══ Supplied material

(* ===== verification/ConversationText.v ===== *)
(** * Streamed text and usage totals

    The text of a provider response reaches the store in appends that a service may repeat
    after a lost answer ([append_turn_text], [split_conversation_text] and
    [replayed_text_append] of [crates/grok-memory/src/lib.rs]); token counts are summed over
    the completed turns of a scope ([summarize_usage]). *)
From stdpp Require Import sorting.
From S2P Require Import Prelude RustText Ids Runs Approvals Effects ConversationTurns TurnEvents Schedules Scheduler Workspace ExecutionStore Commands WorkspaceStore WorkspaceServices WorkspaceWorld ConversationStore ConversationWorld ConversationReserve ConversationSafety.

(** ** Chunks *)

Lemma floor_prefix_split n s :
  s = floor_prefix n s ++ drop (length (floor_prefix n s)) s.
Proof.
  revert n. induction s as [|c s IH]; intros n; cbn; [done|].
  destruct (_ <=? _); cbn; [|done]. by rewrite <- IH.
Qed.
Lemma floor_prefix_len n s : 0 ≤ n → len (floor_prefix n s) ≤ n.
Proof.
  revert n. induction s as [|c s IH]; intros n Hn; cbn; [rewrite ?len_nil; lia|].
  destruct (_ <=? _) eqn:E; [|rewrite len_nil; lia]. apply Z.leb_le in E.
  rewrite len_cons. specialize (IH (n - len_utf8 c)). lia.
Qed.
Lemma floor_prefix_nonempty n s : s ≠ [] → 4 ≤ n → floor_prefix n s ≠ [].
Proof.
  destruct s as [|c s]; [done|]. intros _ Hn. cbn. pose proof (len_utf8_bounds c).
  by rewrite (proj2 (Z.leb_le _ _)) by lia.
Qed.
Lemma floor_prefix_all s n : len s ≤ n → floor_prefix n s = s.
Proof.
  revert n. induction s as [|c s IH]; intros n Hn; cbn; [done|]. rewrite len_cons in Hn.
  pose proof (len_nonneg s). rewrite (proj2 (Z.leb_le _ _)) by lia. f_equal. apply IH. lia.
Qed.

════

Taking the records above as input, show every line in which the word "Import" is present.

From stdpp Require Import sorting.
From S2P Require Import Prelude RustText Ids Runs Approvals Effects ConversationTurns TurnEvents Schedules Scheduler Workspace ExecutionStore Commands WorkspaceStore WorkspaceServices WorkspaceWorld ConversationStore ConversationWorld ConversationReserve ConversationSafety.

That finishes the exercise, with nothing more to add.